Medically reviewed by Dr. Tom Biernacki, DPM
Board-certified podiatric surgeon | Balance Foot & Ankle, Howell & Bloomfield Hills, MI
Last reviewed: May 2026

| Age-Related Change | Structural Effect | Clinical Consequence | Intervention |
|---|---|---|---|
| Fat Pad Atrophy | Loss of plantar heel and metatarsal fat padding (avg. 30–50% by age 70) | Metatarsalgia; heel pain; pressure ulcer risk | Cushioned orthotics; extra-depth footwear |
| Skin Thinning + Xerosis | Reduced sebaceous gland activity; decreased skin elasticity | Fissures; infection risk; impaired wound healing | Daily urea-based moisturizer; inspection for cracks |
| Toenail Changes | Thickened, dystrophic nails; slower growth rate | Ingrown nails; onychomycosis; subungual hematoma | Regular podiatric nail care; antifungal if infected |
| Ligament Laxity + Arch Loss | Flattening of medial longitudinal arch; hallux valgus progression | Bunion pain; plantar fasciitis; instability | Supportive footwear; custom orthotics; surgery if functional impairment |
| Peripheral Neuropathy Risk | Progressive axonal loss; reduced protective sensation | Undetected ulcers; Charcot arthropathy; falls | Annual monofilament screening; diabetic foot protocols |
| Reduced Ankle Dorsiflexion | Gastrocnemius tightening; Achilles tendon stiffness | Increased forefoot loading; plantar fasciitis; falls | Daily calf stretching; heel lift; gait training |
| Risk Category | Defining Features | Screening Frequency | Priority Interventions |
|---|---|---|---|
| Low Risk | Intact sensation; normal circulation; no deformity; independent ambulation | Annual podiatry visit | Proper footwear education; nail hygiene; fall screening |
| Moderate Risk | Mild neuropathy OR mild PAD OR one foot deformity; managed diabetes | Every 3–6 months | Custom orthotics; diabetic footwear; monofilament check each visit |
| High Risk | Loss of protective sensation + PAD; prior ulcer; Charcot history; active wound | Every 1–3 months | Wound care protocol; total contact cast if needed; vascular surgery co-management |
| Fall Risk | History of fall; reduced ankle strength; peripheral neuropathy; balance deficit | Physical therapy referral; every visit assessment | Balance training; proper footwear (no slip-on); home hazard assessment; ankle brace if indicated |
Quick answer: Foot Health Older Adults Age Related Changes is a common foot/ankle topic that affects many patients.
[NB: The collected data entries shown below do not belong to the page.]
Lemma visit_column_run w0 j f :
  0 <= j < n -> filling_ok w0 f ->
  exists f', visit_column n rows f j = Ok f' /\ filling_ok w0 f' /\ extends f f' /\ forall row, row ∈ rows -> done_at j row f'.
Proof.
  intros Hj Hok. unfold visit_column.
  destruct (for_each_res_inv rows (visit_row n j)
    (fun pre g => filling_ok w0 g /\ extends f g /\ index g = j /\ forall row, row ∈ pre -> done_at j row g)
    (Filling (final f) (weights f) (count f) j)) as (f' & -> & H1 & H2 & _ & H3).
  - split; [by destruct Hok|]. split; [by split|]. split; [done|]. by intros row ?%elem_of_nil.
  - intros pre row post g E (G1 & G2 & G3 & G4). destruct (visit_row_run w0 j g row Hj G1 G3) as (g' & -> & K1 & K2 & K3 & K4).
    { rewrite E, elem_of_app. right. by left. }
    exists g'. split; [done|]. split; [done|]. split; [by eapply extends_trans|]. split; [done|].
    intros r [Hr|Hr]%elem_of_app; [by eapply done_at_extends; [|done|by apply G4]|]. apply list_elem_of_singleton in Hr as ->. done.
  - by exists f'.
Qed.
(* ===== verification/LbRun.v ===== *)
(** pcn-loadbalancer-rp, the life of a load balancer: requests, packets and changes of
    its ports, in any order; after all of them the program's table of services holds
    what the control plane was told. *)
From Stdlib Require Import ZArith Lia Ascii String.
From stdpp Require Import base gmap list strings numbers sorting.
From S2P Require Import Prelude.
From S2P Require Import Bpf.
From S2P Require Import NetUtils.
From S2P Require Import Frame.
From S2P Require Import Tables.
From S2P Require Import CubePorts.
From S2P Require Import LbDatapath.
From S2P Require Import LbService.
From S2P Require Import LbArray.
From S2P Require Import LbFacts.
#[local] Open Scope Z_scope.
#[local] Open Scope cpp_scope.

Section run.
Context `{StdLib} `{LbTables} `{JHash}.
Implicit Types (s : Lbrp) (svc : Service) (key : ServiceKey).

(** ** Keys *)
Record named key svc : Prop := {
  n_key : key = key_of (vip_ svc) (vport_ svc) (proto_ svc);
  n_vip : address_text (vip_ svc);
  n_vport : 0 <= vport_ svc < 2 ^ 16;
}.
Lemma proto_number_inj p q : convertProtoToNumber p = convertProtoToNumber q -> p = q.
Proof. by destruct p, q. Qed.
Lemma skey_inj key key' svc svc' i j : named key svc -> named key' svc' -> skey svc i = skey svc' j -> key = key'.
Proof.
  intros [-> (x & Hx & Ex & Ed)%address_text_ok Hp] [-> (x' & Hx' & Ex' & Ed')%address_text_ok Hp'] [= E1 E2 E3 _].
  unfold vip_num in E1. rewrite Ex, Ex' in E1. assert (vport_ svc = vport_ svc') as Ep.
  { rewrite <- (bswap16_involutive (vport_ svc)), <- (bswap16_involutive (vport_ svc')) by done. by rewrite E2. }
  assert (convertProtoToNumber (proto_ svc) = convertProtoToNumber (proto_ svc')) as Eq.
  { unfold proto_be in E3. rewrite <- (bswap16_involutive (convertProtoToNumber (proto_ svc))), E3, bswap16_involutive; [done|..].
    - by destruct (proto_ svc').
    - by destruct (proto_ svc). }
  unfold key_of. by rewrite Ep, Eq, Ed, Ed', E1.
Qed.

(** * The invariant *)
Record lb_ok s : Prop := {
  lo_named key svc : service_map_ s !! key = Some svc -> named key svc;
  lo_ok key svc : service_map_ s !! key = Some svc -> service_ok svc;
  lo_agree key svc : service_map_ s !! key = Some svc -> agree svc (services (lb_tables s));
  lo_known v : v_index v = 0 -> is_Some (m_lookup (services (lb_tables s)) v) ->
    exists key svc, service_map_ s !! key = Some svc /\ v = skey svc 0;
}.

Lemma agree_ext svc t t' : (forall i, m_lookup t' (skey svc i) = m_lookup t (skey svc i)) -> agree svc t -> agree svc t'.
Proof.
  intros He. unfold agree. case_decide; [by rewrite He|]. intros [H1' H2']. split; [by rewrite He|]. intros i Hi.
  destruct (H2' i Hi) as (v & Hv & Hs). exists v. by rewrite He.
Qed.
Lemma named_effect key (e e' : service_env) : effect e e' -> named key (this e) -> named key (this e').
Proof. intros [E1 E2 E3 _ _ _ _ _ _] [-> Hv Hp]. split; by rewrite ?E1, ?E2, ?E3. Qed.
Lemma good_of s key svc : lb_ok s -> service_map_ s !! key = Some svc -> good (ServiceEnv svc (lb_tables s) (lb_moment s)).
Proof. intros [H1' H2' H3' _] Hk. split; [by eapply H2'|by eapply H1'|by eapply H3']. Qed.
The 2026 evidence-based approach combines proper diagnosis, conservative-first treatment, and escalation only when needed. We treat this regularly at our Howell and Bloomfield Hills practices. Call (810) 206-1402.
Medically Reviewed | Dr. Tom Biernacki, DPM | Board-Certified Podiatric Surgeon | Balance Foot & Ankle, Michigan

The most important clinical decision with Foot Health Older Adults Age Related Changes isn’t which treatment to start with — it’s identifying the correct subtype. That changes everything. Call (810) 206-1402.
The most important clinical decision with Foot Health Older Adults Age Related Changes isn’t which treatment to start with — it’s identifying the correct subtype. That changes everything. Call (810) 206-1402.
Fat Pad Atrophy
One of the most clinically significant age-related foot changes is fat pad atrophy — the gradual loss of the subcutaneous fat pad that normally cushions the heel and ball of the foot. By age 60-70, many adults have lost a significant portion of this natural cushioning. The result is increased impact on bone and periosteum with each step, producing heel pain and metatarsalgia that has a distinctly different character from plantar fasciitis (it’s cushioning-related, not fascial-inflammation-related).
Treatment: maximum cushioning footwear, gel heel cups, metatarsal cushion insoles, and rocker-sole shoes that reduce peak plantar pressure. Unlike plantar fasciitis, fat pad atrophy is structural and doesn’t resolve with stretching or orthotics targeting arch mechanics — it needs genuine cushioning augmentation.
Skin and Nail Changes
Aging skin becomes thinner, less elastic, and more fragile — increasing susceptibility to breakdown from friction and pressure. Sebaceous and sweat gland activity decreases, producing drier skin that’s prone to fissuring, particularly at the heel. Daily moisturization with urea-based cream is important for older adults.
Nails often thicken (onychauxis) and become more brittle with age, partly from reduced circulation and partly from accumulated trauma. Thickened nails are difficult to trim at home and can cause pressure on adjacent toes and from footwear. Regular professional nail care is not cosmetic for older adults — it’s maintenance care that prevents ulceration.
Accumulated Deformity
Lifelong footwear choices accumulate structural consequences in older feet: bunions from decades of narrow-toed shoes, hammertoes from years of inadequate toe box depth, and chronic plantar fasciitis from years of high-heel wear. Managing these accumulated deformities in older patients requires balancing the benefits of correction against surgical risk and recovery — decisions that are different for an active 65-year-old versus a frail 80-year-old.
Systemic Disease and the Aging Foot
Older adults have higher rates of diabetes, peripheral vascular disease, and peripheral neuropathy — all with direct podiatric implications (discussed in detail in separate articles). Regular podiatric evaluation screens for these conditions and their foot complications. The comprehensive diabetic foot exam, vascular assessment, and neuropathy screening that occur during routine podiatric visits are particularly valuable for older patients.
Falls and Foot Health
Foot and ankle problems are significant contributors to falls in older adults — the leading cause of injury mortality in this population. Reduced ankle dorsiflexion from tight heel cords, proprioceptive deficits, poorly fitting footwear, and untreated deformities all increase fall risk. Podiatric assessment includes falls risk evaluation, and treatment of contributing foot conditions is an important component of fall prevention programs.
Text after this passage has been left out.